Definition
A low-power VOR navigation station intended for use within approximately 25 nautical miles of the facility and at altitudes from 1,000 feet AGL up to 12,000 feet AGL. Terminal VORs are typically located on or near an airport and are used primarily for instrument approaches, departures, and arrivals at that airport rather than for long-range enroute navigation.
Plain English
A short-range VOR station, usually at an airport, that pilots use mainly for getting in and out of that airport rather than for long cross-country flights.
Context Anchor
Seen on navigation charts, approach procedures, and airport-area navigation discussions involving VOR use near an airport.
Derivation
Terminal' comes from the Latin terminus, meaning 'end' or 'boundary.' In aviation, a 'terminal' area is the airspace at the ends of a flight — around the departure and arrival airports — so a Terminal VOR is one that serves that local airport area rather than the long stretch in between.
Why Pilots Care
Using a Terminal VOR outside its published service volume — too far away or too high — can give unreliable signals.

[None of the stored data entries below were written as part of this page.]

(* ===== verification/ThreadsLaws.v ===== *)
(** * C11 threads: laws

    The calling thread and the words it reads; the mutex its owner nests; the
    deadlines; the keys and their values; and the runs that keep a word. *)
From S2P Require Import Prelude Scheduler SchedulerSvc SchedulerApi SchedulerInv Threads.

Section laws.
Context `{Environment} `{Trap} `{ThreadsEnv} (core : Z).
Implicit Types (n : threads).

(** ** The caller and the words *)
Definition word_in (n : threads) (a : Z) : option Z := word_at (n_sched n) !! a.
Definition with_word (a v : Z) (n : threads) : threads :=
  n <| n_sched := (n_sched n) <| word_at := <[a := v]> (word_at (n_sched n)) |> |>.

(** The task [t] runs on the core, for the thread [th]; its address is even. *)
Record runs_as (t th : Z) (n : threads) : Prop := {
  ra_present : s_present (n_sched n) = true;
  ra_current : current_task (cls (n_sched n) core) = t;
  ra_entry : ∃ tk, task_at (n_sched n) !! t = Some tk ∧ t_marker tk = SCHEDULER_TASK_MARKER ∧ t_context tk = th;
  ra_even : t ≠ 0 ∧ Z.land t (not32 SCHEDULER_FUTEX_CONTENTION_TRACKING) = t
}.

Lemma wp_on_tasks {A} (m : SM A) (Q : A → threads → Prop) n :
  wp m (λ a s, Q a (n <| n_sched := s |>)) (n_sched n) → wp (on_tasks m) Q n.
Proof. unfold wp, on_tasks. by destruct (m (n_sched n)). Qed.

Lemma wp_read a v (Q : Z → threads → Prop) n : word_in n a = Some v → Q v n → wp (read a) Q n.
Proof. intros Hv HQ. apply wp_on_tasks. unfold get_word. eapply wp_get_opt; [exact Hv|]. by destruct n. Qed.

Lemma wp_atomic_cas a expected desired w (Q : bool * Z → threads → Prop) n :
  word_in n a = Some w → (w = expected → Q (true, expected) (with_word a desired n)) → (w ≠ expected → Q (false, w) n) →
  wp (atomic_cas a expected desired) Q n.
Proof.
  intros Hw Ht Hf. apply wp_on_tasks. unfold compare_exchange, get_word. wp_step. eapply wp_get_opt; [exact Hw|].
  destruct (Z.eqb_spec w expected) as [E|E]; [|apply wp_ret; destruct n; by apply Hf].
  unfold set_word, get_word. wp_step. wp_step. eapply wp_get_opt; [exact Hw|]. apply wp_upd, wp_ret. by apply Ht.
Qed.

Lemma wp_errno_is e (Q : unit → threads → Prop) n :
  Q tt (n <| n_sched := (n_sched n) <| s_errno := e |> |>) → wp (errno_is e) Q n.
Proof. intros HQ. by apply wp_on_tasks, wp_upd. Qed.

Lemma wp_self t th (Q : Z → threads → Prop) n : runs_as t th n → Q t n → wp (on_tasks (scheduler_task core)) Q n.
Proof.
  intros [Hp Hc (tk & Htk & Hmk & _) [Hz _]] HQ. apply wp_on_tasks. unfold scheduler_task. do 2 wp_step. rewrite Hp.
  unfold sched_get_current. do 2 wp_step. rewrite Hc, (proj2 (Z.eqb_neq t 0)) by done. cbn [negb when]. wp_step.
  unfold marked_task. wp_step. apply (wp_get_task _ tk); [done|]. wp_step; [by rewrite Hmk, Z.eqb_refl|].
  wp_step. by destruct n.
Qed.

Lemma wp_thrd_current t th (Q : Z → threads → Prop) n : runs_as t th n → Q th n → wp (thrd_current core) Q n.
Proof.
  intros Hr HQ. unfold thrd_current. wp_step. eapply wp_self; [exact Hr|].
  destruct (ra_entry _ _ _ Hr) as (tk & Htk & _ & <-). wp_step. apply wp_on_tasks. apply (wp_get_task _ tk); [done|].
  wp_step. by destruct n.
Qed.

Lemma runs_as_with_word a v t th n : runs_as t th n → runs_as t th (with_word a v n).
Proof. by intros []. Qed.

Lemma word_with a v b n : word_in (with_word a v n) b = if decide (a = b) then Some v else word_in n b.
Proof. unfold word_in, with_word. rsimp. by rewrite lookup_insert. Qed.

(** ** Mutexes *)

(** A mutex of the kind [type], held [count] times, whose word is [w]. *)
Record mutex_is (m type count w : Z) (n : threads) : Prop := {
  mi_address : m ≠ 0;
  mi_mutex : mtx_at n !! m = Some (Mtx type count);
  mi_word : word_in n (mtx_value m) = Some w;
  mi_count : - 2 ^ 31 < count < 2 ^ 31 - 1
}.

Lemma wp_get_mtx m type count w (Q : mtx → threads → Prop) n :
  mutex_is m type count w n → Q (Mtx type count) n → wp (get_mtx m) Q n.
Proof. intros [_ Hm _ _] HQ. eapply wp_get_opt; [exact Hm|done]. Qed.

Definition with_count (m type c : Z) (n : threads) : threads := n <| mtx_at := <[m := Mtx type c]> (mtx_at n) |>.

Lemma wp_set_mtx_count m type count w c (Q : unit → threads → Prop) n :
  mutex_is m type count w n → - 2 ^ 31 <= c < 2 ^ 31 → Q tt (with_count m type c n) → wp (set_mtx_count m c) Q n.
Proof.
  intros Hm Hc HQ. unfold set_mtx_count. wp_step. eapply wp_get_mtx; [exact Hm|]. rewrite s32_small by done. by apply wp_upd.
Qed.

Lemma mutex_with_count m type count w c n : mutex_is m type count w n → - 2 ^ 31 < c < 2 ^ 31 - 1 →
  mutex_is m type c w (with_count m type c n).
Proof. intros [? ? ? ?] Hc. split; try done. apply lookup_insert_eq. Qed.

Lemma mutex_with_word m type count w v n : mutex_is m type count w n → mutex_is m type count v (with_word (mtx_value m) v n).
Proof. intros [? ? ? ?]. split; try done. by rewrite word_with, decide_True. Qed.

Lemma mutex_errno m type count w e n :
  mutex_is m type count w n → mutex_is m type count w (n <| n_sched := (n_sched n) <| s_errno := e |> |>).
Proof. by intros []. Qed.

Lemma runs_as_errno t th e n : runs_as t th n → runs_as t th (n <| n_sched := (n_sched n) <| s_errno := e |> |>).
Proof. by intros []. Qed.

Lemma is_owner_self t th n : runs_as t th n → is_owner t t = true ∧ is_owner t 0 = false.
Proof.
  intros [_ _ _ [Hz Ht]]. unfold is_owner. rewrite Ht, Z.eqb_refl, Z.land_0_l. split; [done|]. by apply Z.eqb_neq.
Qed.

(** The calls of a mutex leave the threads and the keys alone. *)
Definition same_threads (n n' : threads) : Prop :=
  thrd_at n' = thrd_at n ∧ thrds n' = thrds n ∧ tss_map n' = tss_map n ∧ cnd_at n' = cnd_at n.

Lemma same_trans n1 n2 n3 : same_threads n1 n2 → same_threads n2 n3 → same_threads n1 n3.
Proof. intros (? & ? & ? & ?) (? & ? & ? & ?). unfold same_threads. split_and!; congruence. Qed.

(** What nesting asks of the count after the mutex is taken or let go. *)
Definition counted (type count k : Z) : Z := if has type mtx_recursive then k else count.

Lemma wp_count_when m type count w k (Q : unit → threads → Prop) n :
  mutex_is m type count w n → - 2 ^ 31 < k < 2 ^ 31 - 1 →
  (∀ n', mutex_is m type (counted type count k) w n' → (∀ t th, runs_as t th n → runs_as t th n') → same_threads n n' →
     n_sched n' = n_sched n → Q tt n') →
  wp (when (has type mtx_recursive) (set_mtx_count m k)) Q n.
Proof.
  intros Hm Hk HQ. apply wp_when; intros E; unfold counted in HQ; rewrite E in HQ.
  - eapply wp_set_mtx_count; [exact Hm|lia|]. apply HQ; [by eapply mutex_with_count|by intros ?? []|done|done].
  - by apply HQ.
Qed.

(** An answer, and the mutex afterwards. *)
Definition leaves (m type t th : Z) (count w : Z) (answer : result) (n : threads) (r : result) (n' : threads) : Prop :=
  r = answer ∧ runs_as t th n' ∧ mutex_is m type count w n' ∧ same_threads n n'.

Section mutex.
Context (m type t th : Z) (count : Z) (n : threads).
Hypothesis Hr : runs_as t th n.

Knowing the class of VOR you are tuning tells you how much you can trust it for navigation and approaches.
Analogy
Think of it like a local radio station for navigation: useful close to town, but not something you count on far away.
Intuition Check
Terminal does not mean an airport building here. It means the area of flight activity close to an airport.
Example Sentence 1
The approach plate showed a Terminal VOR on the field, which they used to fly the inbound course to the runway.
Example Sentence 2
Because the enroute VOR was out of range, the crew switched to the Terminal VOR for the last twenty miles.